Much policy attention has been drawn to the large and persistent geographic variation in healthcare spending – for good reason. The presence of such variation (in the absence of commensurate variation in patient needs or even in health outcomes) suggests that high-intensity practice patterns in some areas signal inefficient resource use. This has led to discussion of policy levers to rein in spending in high-utilization, high-cost areas, such as lowering Medicare payments to providers in those areas. Such policy levers aim to focus on a level of aggregation that captures the local healthcare delivery system – too low a level (such as individual physician payments) could miss the system-level factors that drive some areas to be systematically high-utilization, while too high a level (incorporating multiple systems and markets) could reward or punish utilization well beyond providers’ control and mask substantial heterogeneity.
Analysis has primarily been focused on variation between HRRs – areas defined based on large tertiary facilities and incorporating numerous HSAs. There are advantages to looking at such large areas (they may be large enough to capture more homogeneous patient pools), but the disadvantage of such an exclusive focus is that it can mask substantial heterogeneity at the more local level. This is particularly important when considering the effects of policy levers that aim to act on local practice patterns for primary care or avoidable hospitalizations, for example.
We examined the degree of heterogeneity within HRRs. We found that there is substantial local variation in utilization and spending for both drug and non-drug medical spending and that there is substantial dispersion of local spending within HRRs.
These findings are of course subject to several limitations. First, our analysis is based on the Medicare population. Patterns among the commercially insured may differ. Medicare does, however account for 20% of all national health care spending as of 2010,13
and many of the policy levers discussed apply to Medicare payment rates. Second, our risk-adjusters are imperfect and we do not capture patient preferences.14
To the extent that these vary across localities, they could drive some of the observed patterns of heterogeneity. It is somewhat reassuring on this front that patterns of unadjusted outcomes are quite similar to those with adjusted outcomes. Third, causal connections are inherently difficult to draw from ecological data. While the variation described here (and elsewhere in the literature) is strongly suggestive of inefficient use of resources, it is difficult to use these data to forecast what the effect of different policy levers might be on spending patterns.
Nevertheless these findings do have policy implications. Policies that aim to reduce the spending in high-cost areas by targeting high-spending HRRs may fail on both sensitivity and specificity: about half of the HSAs in the highest spending HRR quintile are not in the highest spending quintile of HSAs; and about half of the HSAs in the lowest spending HRR quintile are not in the lowest HSA quintile. That said, higher spending HSAs are generally in higher spending HRRs. Whether or not this degree of concordance is sufficient to achieving policy aims depends on policy-makers’ tolerance for the ramifications of imperfect targeting.

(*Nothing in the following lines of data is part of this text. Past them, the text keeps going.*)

Lemma smallest_scan_first vtw : forall ks p1 cur p2,
  incl (cur :: ks) (dict_keys vtw) ->
  (forall x, In x p1 -> num_ltb (wt vtw cur) (wt vtw x) = true) ->
  (forall x, In x p2 -> num_le (wt vtw cur) (wt vtw x)) ->
  exists k q1 q2,
    WeightedGraph.smallest_scan ks vtw cur = Ok k
    /\ (p1 ++ cur :: p2) ++ ks = q1 ++ k :: q2
    /\ (forall x, In x q1 -> num_ltb (wt vtw k) (wt vtw x) = true)
    /\ (forall x, In x q2 -> num_le (wt vtw k) (wt vtw x)).
Proof.
  induction ks as [|k1 ks IH]; intros p1 cur p2 Hin H1 H2.
  - exists cur, p1, p2. rewrite app_nil_r. auto.
  - cbn [WeightedGraph.smallest_scan]. unfold dict_at.
    assert (G1 : In k1 (dict_keys vtw)) by (apply Hin; simpl; auto).
    assert (Gc : In cur (dict_keys vtw)) by (apply Hin; simpl; auto).
    apply dict_get_in_keys in G1. apply dict_get_in_keys in Gc.
    destruct (dict_get vtw k1) as [a|] eqn:Ea; [|congruence].
    destruct (dict_get vtw cur) as [b|] eqn:Eb; [|congruence].
    cbn [bind].
    assert (Hwa : wt vtw k1 = a) by (unfold wt; now rewrite Ea).
    assert (Hwb : wt vtw cur = b) by (unfold wt; now rewrite Eb).
    subst a b.
    destruct (num_ltb (wt vtw k1) (wt vtw cur)) eqn:Elt.
    + destruct (IH (p1 ++ cur :: p2) k1 []) as (k & q1 & q2 & F & E & Q1 & Q2).
      * intros x Hx. apply Hin. now right.
      * intros x Hx. apply in_app_or in Hx as [Hx|[<-|Hx]].
        -- eapply num_lt_le_trans; [exact Elt|].
           apply num_ltb_le. now apply H1.
        -- exact Elt.
        -- eapply num_lt_le_trans; [exact Elt|].
           now apply H2.
      * intros x [].
      * exists k, q1, q2. split; [exact F|]. split; auto.
        rewrite <- E. cbn [app]. now rewrite <- !app_assoc.
    + destruct (IH p1 cur (p2 ++ [k1])) as (k & q1 & q2 & F & E & Q1 & Q2).
      * intros x [<-|Hx]; apply Hin; simpl; auto.
      * exact H1.
      * intros x Hx. apply in_app_or in Hx as [Hx|[<-|[]]]; auto.
      * exists k, q1, q2. split; [exact F|]. split; auto.
        rewrite <- E. rewrite <- !app_assoc. cbn [app].
        now rewrite <- app_assoc.
Qed.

This does not, however, tell us what the “right” level of aggregation for policy is. There is clearly variation in spending within HSAs – should policy focus on an even more local level? The movement towards Accountable Care Organizations (ACOs) aims to tie payments to the care delivered by provider groups that are large enough to pool risk and abstract from individual-level variation in needs and idiosyncratic outcomes, but small enough to hold the group accountable for the use of resources. In the absence of formal ACOs, payments tied to local area practice patterns aim to accomplish similar goals. This analysis suggests that policies focused exclusively on the hospital referral region may be too blunt to promote the best use of health care resources.